- **Instructions to follow**: In the material below, find each line that contains the word "content" and copy it.

[The records — start]

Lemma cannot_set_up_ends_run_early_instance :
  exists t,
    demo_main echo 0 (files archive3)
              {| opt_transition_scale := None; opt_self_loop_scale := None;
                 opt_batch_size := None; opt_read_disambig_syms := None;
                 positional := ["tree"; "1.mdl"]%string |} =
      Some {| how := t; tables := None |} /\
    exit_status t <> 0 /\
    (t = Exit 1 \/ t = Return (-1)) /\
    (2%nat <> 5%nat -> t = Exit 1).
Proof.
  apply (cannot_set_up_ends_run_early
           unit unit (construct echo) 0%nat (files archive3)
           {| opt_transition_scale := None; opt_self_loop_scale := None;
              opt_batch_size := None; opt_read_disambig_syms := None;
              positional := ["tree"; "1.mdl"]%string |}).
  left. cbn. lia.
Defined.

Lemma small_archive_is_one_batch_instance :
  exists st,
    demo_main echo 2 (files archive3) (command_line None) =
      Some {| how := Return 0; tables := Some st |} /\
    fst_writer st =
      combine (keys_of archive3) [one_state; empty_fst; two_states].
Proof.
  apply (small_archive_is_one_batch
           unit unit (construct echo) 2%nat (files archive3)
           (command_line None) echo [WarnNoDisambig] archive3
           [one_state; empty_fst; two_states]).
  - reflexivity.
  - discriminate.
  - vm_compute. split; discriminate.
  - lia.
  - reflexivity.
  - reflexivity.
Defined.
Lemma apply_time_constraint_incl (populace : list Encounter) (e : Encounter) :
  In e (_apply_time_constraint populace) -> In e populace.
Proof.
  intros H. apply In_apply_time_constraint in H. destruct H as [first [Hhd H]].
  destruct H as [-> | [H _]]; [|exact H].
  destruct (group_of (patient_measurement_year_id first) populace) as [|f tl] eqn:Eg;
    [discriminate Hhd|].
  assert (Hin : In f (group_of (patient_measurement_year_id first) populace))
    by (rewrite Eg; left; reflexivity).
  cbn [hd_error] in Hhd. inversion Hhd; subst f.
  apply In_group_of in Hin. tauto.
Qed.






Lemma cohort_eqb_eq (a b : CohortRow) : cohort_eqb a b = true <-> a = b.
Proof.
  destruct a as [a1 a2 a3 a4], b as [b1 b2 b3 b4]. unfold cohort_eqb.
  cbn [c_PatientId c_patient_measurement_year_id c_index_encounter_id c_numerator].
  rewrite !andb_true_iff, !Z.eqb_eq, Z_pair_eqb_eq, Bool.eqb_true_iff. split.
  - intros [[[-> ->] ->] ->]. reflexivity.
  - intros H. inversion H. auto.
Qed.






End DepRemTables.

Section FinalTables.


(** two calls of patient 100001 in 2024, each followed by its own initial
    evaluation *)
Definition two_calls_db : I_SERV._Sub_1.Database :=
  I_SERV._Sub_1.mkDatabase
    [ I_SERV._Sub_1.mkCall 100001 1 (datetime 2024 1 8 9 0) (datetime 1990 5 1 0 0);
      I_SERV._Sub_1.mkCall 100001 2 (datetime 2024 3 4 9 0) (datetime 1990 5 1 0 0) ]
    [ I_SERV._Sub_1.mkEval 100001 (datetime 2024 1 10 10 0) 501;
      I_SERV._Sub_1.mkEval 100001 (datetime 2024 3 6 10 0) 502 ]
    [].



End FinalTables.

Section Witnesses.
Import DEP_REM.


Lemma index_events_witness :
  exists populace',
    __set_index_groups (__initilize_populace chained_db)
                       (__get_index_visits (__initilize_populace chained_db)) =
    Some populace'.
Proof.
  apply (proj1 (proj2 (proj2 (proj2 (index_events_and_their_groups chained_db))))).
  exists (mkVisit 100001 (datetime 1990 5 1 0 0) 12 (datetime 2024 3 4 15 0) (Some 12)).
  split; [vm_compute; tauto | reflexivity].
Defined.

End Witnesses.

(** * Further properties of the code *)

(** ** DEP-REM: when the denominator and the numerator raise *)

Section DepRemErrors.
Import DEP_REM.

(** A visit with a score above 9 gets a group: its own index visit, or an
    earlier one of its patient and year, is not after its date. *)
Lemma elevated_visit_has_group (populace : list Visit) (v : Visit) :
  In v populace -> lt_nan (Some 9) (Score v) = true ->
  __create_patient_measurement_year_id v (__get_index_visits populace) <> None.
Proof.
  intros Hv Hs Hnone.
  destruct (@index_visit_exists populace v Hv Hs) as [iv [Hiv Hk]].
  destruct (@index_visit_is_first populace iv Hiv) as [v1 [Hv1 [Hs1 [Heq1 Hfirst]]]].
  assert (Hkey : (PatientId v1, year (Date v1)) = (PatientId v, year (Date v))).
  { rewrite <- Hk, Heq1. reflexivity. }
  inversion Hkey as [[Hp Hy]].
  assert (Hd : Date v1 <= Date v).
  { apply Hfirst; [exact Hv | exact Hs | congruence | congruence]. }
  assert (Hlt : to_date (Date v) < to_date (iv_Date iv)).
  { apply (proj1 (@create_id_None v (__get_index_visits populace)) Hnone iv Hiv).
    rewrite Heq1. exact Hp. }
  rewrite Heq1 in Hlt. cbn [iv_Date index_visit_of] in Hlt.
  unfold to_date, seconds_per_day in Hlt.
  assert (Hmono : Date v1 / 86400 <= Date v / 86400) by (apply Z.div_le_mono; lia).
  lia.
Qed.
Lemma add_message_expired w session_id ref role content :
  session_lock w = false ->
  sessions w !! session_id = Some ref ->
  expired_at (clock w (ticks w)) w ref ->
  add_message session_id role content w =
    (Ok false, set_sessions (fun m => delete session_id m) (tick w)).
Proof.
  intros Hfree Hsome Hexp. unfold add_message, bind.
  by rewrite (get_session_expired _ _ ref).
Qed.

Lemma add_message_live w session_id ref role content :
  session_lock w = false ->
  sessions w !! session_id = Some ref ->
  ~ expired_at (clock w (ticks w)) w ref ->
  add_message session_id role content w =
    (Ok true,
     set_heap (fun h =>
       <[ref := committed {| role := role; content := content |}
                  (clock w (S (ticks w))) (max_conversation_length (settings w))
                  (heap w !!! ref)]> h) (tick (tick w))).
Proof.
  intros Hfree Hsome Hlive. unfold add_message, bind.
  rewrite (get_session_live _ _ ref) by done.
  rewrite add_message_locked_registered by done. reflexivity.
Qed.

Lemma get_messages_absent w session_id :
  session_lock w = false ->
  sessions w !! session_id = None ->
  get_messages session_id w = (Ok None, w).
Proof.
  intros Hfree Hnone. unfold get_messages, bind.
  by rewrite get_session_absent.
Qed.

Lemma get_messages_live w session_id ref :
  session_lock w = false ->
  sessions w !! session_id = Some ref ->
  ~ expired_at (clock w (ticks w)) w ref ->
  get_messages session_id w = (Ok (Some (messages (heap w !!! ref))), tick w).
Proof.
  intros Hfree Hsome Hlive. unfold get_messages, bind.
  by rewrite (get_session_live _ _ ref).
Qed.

[The records — finish]

- **Response to the exercise**:
Lemma add_message_expired w session_id ref role content :
  add_message session_id role content w =
Lemma add_message_live w session_id ref role content :
  add_message session_id role content w =
       <[ref := committed {| role := role; content := content |}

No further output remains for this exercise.